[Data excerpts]
(* ===== verification/InspectUnix.v ===== *)
(** Inspection of Unix roots: src/inspect-fs-unix.c.

    Distributions and versions from release files, architecture, host name, and
    the file systems of /etc/fstab with the translation of the device names of
    the guest to those of the appliance. *)

From S2P Require Import Prelude Xdr Protocol Handle Utils Events Conn LibProto Config Lifecycle Drives Command Guestfsd Procs Parted Filesys Btrfs Regex Inspect.
From Stdlib Require Import Ascii.

Open Scope Z_scope.
#[local] Arguments String.append : simpl nomatch.

(** * Regular expressions *)

Definition re_fedora : rx := rx_seq [lit "Fedora release "; digits 1].
(** The three expressions of each distribution of the Red Hat family. *)
Definition re_old (name : string) : rx := rx_seq [lit name; anything; lit "release "; digits 1; anything; lit "Update "; digits 2].
Definition re_new (name : string) : rx := rx_seq [lit name; anything; lit "release "; digits 1; lit "."; digits 2].
Definition re_no_minor (name : string) : rx := rx_seq [lit name; anything; lit "release "; digits 1].
Definition re_xdev : rx :=
  rx_seq [Start; lit "/dev/"; Group 1 (Or (lit "h") (Or (lit "s") (Or (lit "v") (lit "xv")))); lit "d"; Group 2 (Many 1 c_islower);
          Group 3 (Many 0 c_isdigit); End].
Definition re_cciss : rx :=
  rx_seq [Start; lit "/dev/"; Group 1 (rx_seq [lit "cciss/c"; Many 1 c_isdigit; lit "d"; Many 1 c_isdigit]); Maybe (Seq (lit "p") (digits 2)); End].
Definition re_mdN : rx := rx_seq [Start; Group 1 (Seq (lit "/dev/md") (Many 1 c_isdigit)); End].
Definition rx_freebsd_disk : rx := Group 1 (Or (Seq (lit "ad") (Maybe (lit "a"))) (lit "vtbd")).
Definition re_freebsd_mbr : rx := rx_seq [Start; lit "/dev/"; rx_freebsd_disk; digits 2; lit "s"; digits 3; Group 4 (Cls c_islower); End].
Definition re_freebsd_gpt : rx := rx_seq [Start; lit "/dev/"; rx_freebsd_disk; digits 2; lit "p"; digits 3; End].
Definition re_diskbyid : rx := rx_seq [Start; lit "/dev/disk/by-id/"; anything; lit "-part"; digits 1; End].
Definition re_netbsd : rx := rx_seq [Start; lit "NetBSD "; digits 1; lit "."; digits 2].
Definition re_opensuse : rx := rx_seq [Start; Group 1 (Or (lit "openSUSE") (Or (lit "SuSE Linux") (lit "SUSE LINUX"))); lit " "].
Definition re_sles : rx := rx_seq [Start; lit "SUSE "; Group 1 (Or (lit "Linux") (lit "LINUX")); lit " Enterprise "].
Definition re_nld : rx := rx_seq [Start; lit "Novell Linux Desktop "].
Definition re_opensuse_version : rx := rx_seq [Start; lit "VERSION = "; digits 1; lit "."; digits 2].
Definition re_sles_version : rx := rx_seq [Start; lit "VERSION = "; digits 1].
Definition re_sles_patchlevel : rx := rx_seq [Start; lit "PATCHLEVEL = "; digits 1].
Definition re_minix : rx := rx_seq [Start; digits 1; lit "."; digits 2; Maybe (Group 3 (Seq (lit ".") (digits 4)))].
Definition re_hurd_dev : rx := rx_seq [Start; lit "/dev/"; Group 1 (lit "h"); lit "d"; digits 2; lit "s"; digits 3; End].

Definition str_from (n : nat) (s : string) : string := String.substring n (String.length s - n) s.
(** Without the last character; the length is computed in size_t, and a length
    of -1, of an empty string, copies it all. *)
Definition str_init (s : string) : string := String.substring 0 (String.length s - 1) s.
Definition quot : string := String (chr 34) "".
Definition set_distro (d : inspect_os_distro) : im unit := set_fs (fun fs => fs <| distro := d |>).
Definition set_type (t : inspect_os_type) : im unit := set_fs (fun fs => fs <| fs_type := t |>).

(** ** UUIDs of arrays *)

Record md_uuid := mk_md_uuid { mu_uuid : list Z; mu_path : string }.
Record mdadm_app := mk_mdadm_app { ma_mdadm : string; ma_app : string }.

Definition hex_digit (c : ascii) : option Z :=
  if in_range c 48 57 then Some (code c - 48)
  else if in_range c 97 102 then Some (10 + code c - 97)
  else if in_range c 65 70 then Some (10 + code c - 65)
  else None.
Fixpoint parse_uuid_loop (str : string) (hit : nat) (uuid : list Z) : option (list Z) :=
  match str with
  | EmptyString => if (hit =? 32)%nat then Some uuid else None
  | String c str' =>
      match hex_digit c with
      | Some n =>
          parse_uuid_loop str' (S hit)
            (if (hit <? 32)%nat then alter (fun w => u32 (u32 (Z.shiftl w 4) + n)) (hit / 8)%nat uuid else uuid)
      | None => if existsb (Ascii.eqb c) (String.list_ascii_of_string ":. -") then parse_uuid_loop str' hit uuid else None
      end
  end.
(** [None]: -1. *)
Definition parse_uuid (str : string) : option (list Z) := parse_uuid_loop str 0 [0; 0; 0; 0].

#### [Your goal]
Copy the lines above exactly, beginning at the line that has "(** The three" and stopping after the line that has "(Many 1 c_islower);", and omit the rest.

#### [Result below]
(** The three expressions of each distribution of the Red Hat family. *)
Definition re_old (name : string) : rx := rx_seq [lit name; anything; lit "release "; digits 1; anything; lit "Update "; digits 2].
Definition re_new (name : string) : rx := rx_seq [lit name; anything; lit "release "; digits 1; lit "."; digits 2].
Definition re_no_minor (name : string) : rx := rx_seq [lit name; anything; lit "release "; digits 1].
Definition re_xdev : rx :=
  rx_seq [Start; lit "/dev/"; Group 1 (Or (lit "h") (Or (lit "s") (Or (lit "v") (lit "xv")))); lit "d"; Group 2 (Many 1 c_islower);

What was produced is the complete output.